About the Speaker: General Michael Hayden is a retired four-star general who served as director of the Central Intelligence Agency and the National Security Agency when the course of world events was changing at a rapid rate. As head of the country’s premier intelligence agencies, he was on the frontline of global change, the war on terrorism and the growing cyber challenge. He understands the dangers, risks, and potential rewards of the political, economic, and security situations facing us. General Hayden dissects political situations in hot spots around the world, analyzing the tumultuous global environment and what it all means for Americans and America’s interests. He speaks on the delicate balance between liberty and security in intelligence work, as well the potential benefits and dangers associated with the cyber domain. As the former head of two multi-billion dollar enterprises, he can also address the challenges of managing complex organizations in times of stress and risk, and the need to develop effective internal and external communications.

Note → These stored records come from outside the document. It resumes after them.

(* ===== verification/Json.v ===== *)
(** * JSON documents and the derived [serde] implementations

    [serde_json] turns text into the tree [json] and back; its text level is a
    parameter ([JsonText]).  What [#[derive(Serialize, Deserialize)]] and the
    [#[serde(..)]] attributes of the source make of a tree is modelled here
    (structs, enums, defaults, aliases, duplicate and unknown keys) and used
    by the components that declare serializable types. *)

From S2P Require Import Prelude RustStd Error.

(** A number is an integer of the [i64]/[u64] range or a binary64 float. *)
Inductive json : Type :=
| JNull
| JBool (b : bool)
| JInt (z : Z)
| JFloat (x : SpecFloat.spec_float)
| JString (s : str)
| JArray (l : list json)
| JObject (kvs : list (str * json)).

Section json_ind.
Context (P : json -> Prop).
Context (Hnull : P JNull) (Hbool : ∀ b, P (JBool b)) (Hint : ∀ z, P (JInt z)).
Context (Hfloat : ∀ x, P (JFloat x)) (Hstring : ∀ s, P (JString s)).
Context (Harray : ∀ l, Forall P l → P (JArray l)).
Context (Hobject : ∀ kvs, Forall (P ∘ snd) kvs → P (JObject kvs)).
Fixpoint json_nested_ind (j : json) : P j :=
  match j with
  | JNull => Hnull | JBool b => Hbool b | JInt z => Hint z
  | JFloat x => Hfloat x | JString s => Hstring s
  | JArray l => Harray l
      ((fix go l : Forall P l := match l with
        | [] => Forall_nil_2 P
        | x :: l => Forall_cons_2 P x l (json_nested_ind x) (go l) end) l)
  | JObject kvs => Hobject kvs
      ((fix go l : Forall (P ∘ snd) l := match l with
        | [] => Forall_nil_2 (P ∘ snd)
        | x :: l => Forall_cons_2 (P ∘ snd) x l (json_nested_ind x.2) (go l) end) kvs)
  end.
End json_ind.

(** The trees whose text reads back: integers of the machine types, no float
    (their printing is not exact in every configuration of [serde_json]), and
    a nesting below the recursion limit of the parser. *)
Fixpoint json_exact (j : json) : bool :=
  match j with
  | JNull | JBool _ | JString _ => true
  | JInt z => (- 2 ^ 63 <=? z) && (z <=? u64_max)
  | JFloat _ => false
  | JArray l => forallb json_exact l
  | JObject kvs => forallb (λ kv, json_exact kv.2) kvs
  end.
Fixpoint json_depth (j : json) : Z :=
  match j with
  | JArray l => 1 + foldr (λ j n, Z.max (json_depth j) n) 0 l
  | JObject kvs => 1 + foldr (λ kv n, Z.max (json_depth kv.2) n) 0 kvs
  | _ => 0
  end.

(** [serde_json::to_vec] and [serde_json::from_slice] at the level of trees. *)
Class JsonText : Type := {
  json_to_vec : json -> result JsonError (list byte);
  json_from_slice : list byte -> result JsonError json;
  json_text_roundtrip j : json_exact j = true → json_depth j ≤ 127 →
    ∃ text, json_to_vec j = Ok text ∧ json_from_slice text = Ok j
}.

(** ** Derived [Deserialize] *)
Definition de_bool (j : json) : result JsonError bool :=
  match j with JBool b => Ok b | _ => Err JsonData end.
Definition de_string (j : json) : result JsonError str :=
  match j with JString s => Ok s | _ => Err JsonData end.
(** An unsigned integer type with largest value [max]. *)
Definition de_unsigned (max : Z) (j : json) : result JsonError Z :=
  match j with
  | JInt z => if (0 <=? z) && (z <=? max) then Ok z else Err JsonData
  | _ => Err JsonData
  end.
Definition de_vec {A} (de : json -> result JsonError A) (j : json) : result JsonError (list A) :=
  match j with JArray l => result_mapM de l | _ => Err JsonData end.
Definition de_option {A} (de : json -> result JsonError A) (j : json) : result JsonError (option A) :=
  match j with JNull => Ok None | _ => a ← de j; Ok (Some a) end.

(** The values given to the fields of a struct: by key (unknown keys are
    ignored, a repeated one is an error) or by position in an array. *)
Definition field_value (names : list str) (kvs : list (str * json)) :
    result JsonError (option json) :=
  match filter (λ kv : str * json, kv.1 ∈ names) kvs with
  | [] => Ok None
  | [(_, v)] => Ok (Some v)
  | _ => Err JsonData
  end.
Definition struct_fields (fields : list (list str)) (j : json) :
    result JsonError (list (option json)) :=
  match j with
  | JObject kvs => result_mapM (λ names, field_value names kvs) fields
  | JArray l =>
      if (length l <=? length fields)%nat
      then Ok ((Some <$> l) ++ replicate (length fields - length l) None)
      else Err JsonData
  | _ => Err JsonData
  end.
(** A field without and with a default. *)
Definition required {A} (de : json -> result JsonError A) (v : option json) : result JsonError A :=
  match v with Some j => de j | None => Err JsonData end.
Definition with_default {A} (dflt : A) (de : json -> result JsonError A) (v : option json) :
    result JsonError A :=
  match v with Some j => de j | None => Ok dflt end.

(** An externally tagged enum of unit variants: the variant's name, or an
    object of one entry with that name and [null]. *)
Definition de_unit_variant {A} (variant : str -> option A) (j : json) : result JsonError A :=
  match j with
  | JString s => ok_or (variant s) JsonData
  | JObject [(s, JNull)] => ok_or (variant s) JsonData
  | _ => Err JsonData
  end.

(** ** Lemmas *)
Lemma de_unsigned_JInt max z : 0 ≤ z ≤ max → de_unsigned max (JInt z) = Ok z.
Proof.
  intros. cbn. destruct (Z.leb_spec 0 z), (Z.leb_spec z max); try lia. done.
Qed.

Lemma de_unsigned_Ok max j z : de_unsigned max j = Ok z ↔ j = JInt z ∧ 0 ≤ z ≤ max.
Proof.
  split.
  - destruct j; cbn; try done. intros H. case_if_in H; [|done]. bool_to_prop. naive_solver.
  - intros [-> ?]. by apply de_unsigned_JInt.
Qed.

Lemma de_vec_fmap {A} (de : json -> result JsonError A) (en : A -> json) l :
  Forall (λ a, de (en a) = Ok a) l → de_vec de (JArray (en <$> l)) = Ok l.
Proof.
  intros Hl. cbn. apply result_mapM_Ok. apply Forall2_fmap_l.
  apply Forall_Forall2_diag. exact Hl.
Qed.

Lemma field_value_zip ks vs i k v :
  NoDup ks → List.length ks = List.length vs → ks !! i = Some k → vs !! i = Some v →
  field_value [k] (zip ks vs) = Ok (Some v).
Proof.
  intros Hnd Hlen Hk Hv. unfold field_value.
  assert (filter (λ kv : str * json, kv.1 ∈ [k]) (zip ks vs) = [(k, v)]) as ->; [|done].
  revert vs i Hlen Hk Hv. induction Hnd as [|k' ks Hni Hnd IH]; intros [|v' vs] i Hlen Hk Hv; try done.
  cbn [zip zip_with]. destruct i as [|i]; cbn in Hk, Hv.
  - simplify_eq. rewrite filter_cons_True by (cbn; set_solver). f_equal.
    apply list_filter_none, Forall_forall.
    intros [k' v'] Hin%elem_of_zip_l Heq. cbn in *. set_solver.
  - assert (k' ≠ k) by (intros ->; by apply Hni, (list_elem_of_lookup_2 _ i)).
    rewrite filter_cons_False by (cbn; set_solver). eapply IH; eauto.
Qed.

(** A struct written with its keys once each, in order, gives every field its
    value. *)
Lemma struct_fields_object ks vs :
  NoDup ks → List.length ks = List.length vs →
  struct_fields ((λ k, [k]) <$> ks) (JObject (zip ks vs)) = Ok (Some <$> vs).
Proof.
  intros Hnd Hlen. cbn. apply result_mapM_Ok, Forall2_fmap, Forall2_same_length_lookup.
  split; [done|]. intros i k v Hk Hv. by eapply field_value_zip.
Qed.

Lemma json_depth_le_cons_obj k v kvs n :
  json_depth v + 1 ≤ n → json_depth (JObject kvs) ≤ n → json_depth (JObject ((k, v) :: kvs)) ≤ n.
Proof. cbn. lia. Qed.

Lemma json_depth_array n l : 1 ≤ n → Forall (λ j, json_depth j + 1 ≤ n) l → json_depth (JArray l) ≤ n.
Proof. intros Hn. induction 1; cbn in *; lia. Qed.

Lemma json_exact_array (A : Type) (en : A -> json) l :
  Forall (λ a, json_exact (en a) = true) l → json_exact (JArray (en <$> l)) = true.
Proof. induction 1 as [|a l Ha _ IH]; cbn in *; [done|]. by rewrite Ha. Qed.

(** ** A text level to run the model with

    Not JSON syntax: an injective encoding of trees, which is all the
    development asks of the text. *)
Fixpoint json_to_tree (j : json) : gen_tree (bool + Z + SpecFloat.spec_float + str) :=
  match j with
  | JNull => GenNode 0 []
  | JBool b => GenLeaf (inl (inl (inl b)))
  | JInt z => GenLeaf (inl (inl (inr z)))
  | JFloat x => GenLeaf (inl (inr x))
  | JString s => GenLeaf (inr s)
  | JArray l => GenNode 1 (json_to_tree <$> l)
  | JObject kvs =>
      GenNode 2 ((λ kv : str * json, GenNode 3 [GenLeaf (inr kv.1); json_to_tree kv.2]) <$> kvs)
  end.
Fixpoint json_of_tree (t : gen_tree (bool + Z + SpecFloat.spec_float + str)) : json :=
  match t with
  | GenLeaf (inl (inl (inl b))) => JBool b
  | GenLeaf (inl (inl (inr z))) => JInt z
  | GenLeaf (inl (inr x)) => JFloat x
  | GenLeaf (inr s) => JString s
  | GenNode 1 l => JArray (json_of_tree <$> l)
  | GenNode 2 l =>
      JObject ((λ t, match t with
                     | GenNode 3 [GenLeaf (inr k); v] => (k, json_of_tree v)
                     | _ => ([], JNull) end) <$> l)
  | _ => JNull
  end.
Lemma json_of_to_tree j : json_of_tree (json_to_tree j) = j.
Proof.
  induction j as [|b|z|x|s|l IH|kvs IH] using json_nested_ind; cbn; try done.
  - f_equal. rewrite <- list_fmap_compose. induction IH as [|j l Hj _ IHl]; [done|].
    cbn in *. by rewrite Hj, IHl.
  - f_equal. rewrite <- list_fmap_compose. induction IH as [|[k v] l Hj _ IHl]; [done|].
    cbn in *. by rewrite Hj, IHl.
Qed.

#[export] Instance spec_float_countable : Countable SpecFloat.spec_float.
Proof.
  refine (inj_countable'
    (λ x, match x with
          | SpecFloat.S754_zero b => inl (inl b) | SpecFloat.S754_infinity b => inl (inr b)
          | SpecFloat.S754_nan => inr None | SpecFloat.S754_finite b m e => inr (Some (b, m, e)) end)
    (λ x, match x with
          | inl (inl b) => SpecFloat.S754_zero b | inl (inr b) => SpecFloat.S754_infinity b
          | inr None => SpecFloat.S754_nan
          | inr (Some (b, m, e)) => SpecFloat.S754_finite b m e end) _).
  by intros [].
Defined.

Fixpoint positive_to_bytes (p : positive) : list byte :=
  match p with
  | xH => []
  | xO p => x00 :: positive_to_bytes p
  | xI p => x01 :: positive_to_bytes p
  end.
Fixpoint positive_of_bytes (bs : list byte) : option positive :=
  match bs with
  | [] => Some xH
  | x00 :: bs => xO <$> positive_of_bytes bs
  | x01 :: bs => xI <$> positive_of_bytes bs
  | _ => None
  end.
Lemma positive_of_to_bytes p : positive_of_bytes (positive_to_bytes p) = Some p.
Proof. induction p as [p IH|p IH|]; cbn; by rewrite ?IH. Qed.

Program Definition tree_text : JsonText := {|
  json_to_vec j := Ok (positive_to_bytes (encode (json_to_tree j)));
  json_from_slice bs :=
    ok_or (p ← positive_of_bytes bs; t ← decode p; Some (json_of_tree t)) JsonSyntax
|}.
Next Obligation.
  intros j _ _. eexists. split; [done|].
  rewrite positive_of_to_bytes. cbn. rewrite decode_encode. cbn. by rewrite json_of_to_tree.
Qed.

(** Read the fields of a struct that was written with its keys in order. *)
Ltac read_struct :=
  match goal with
  | |- context [struct_fields ?fs (JObject ?kvs)] =>
      change (struct_fields fs (JObject kvs)) with
        (struct_fields ((λ k, [k]) <$> kvs.*1) (JObject (zip kvs.*1 kvs.*2)));
      rewrite (struct_fields_object kvs.*1 kvs.*2);
      [|apply (bool_decide_unpack _); vm_compute; exact I|done]
  end; cbn [mbind result_bind fmap list_fmap fst snd].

In addition to leading CIA and NSA, General Hayden was the country’s first principal deputy director of national intelligence and the highest-ranking military intelligence officer in the country.  In all of these jobs, he worked to put a human face on American intelligence, explaining to the American people the role of espionage in protecting both American security and American liberty.  Hayden also served as commander of the Air Intelligence Agency and Director of the Joint Command and Control Warfare Center and served in senior staff positions at the Pentagon, at U.S. European Command, at the National Security Council, and the U.S. Embassy in Bulgaria. He was also the deputy chief of staff for the United Nations Command and U.S. Forces in South Korea.

Hayden has been a frequent expert and commentator on major news outlets and in top publications, valued for his expertise on intelligence matters like cyber security, government surveillance, geopolitics, and more. He was featured in the HBO documentary Manhunt, which looked at espionage through the eyes of the insiders who led the secret war against Osama bin Laden, and in Showtime’s The Spymasters, a detailed look at the directors of the Central Intelligence Agency.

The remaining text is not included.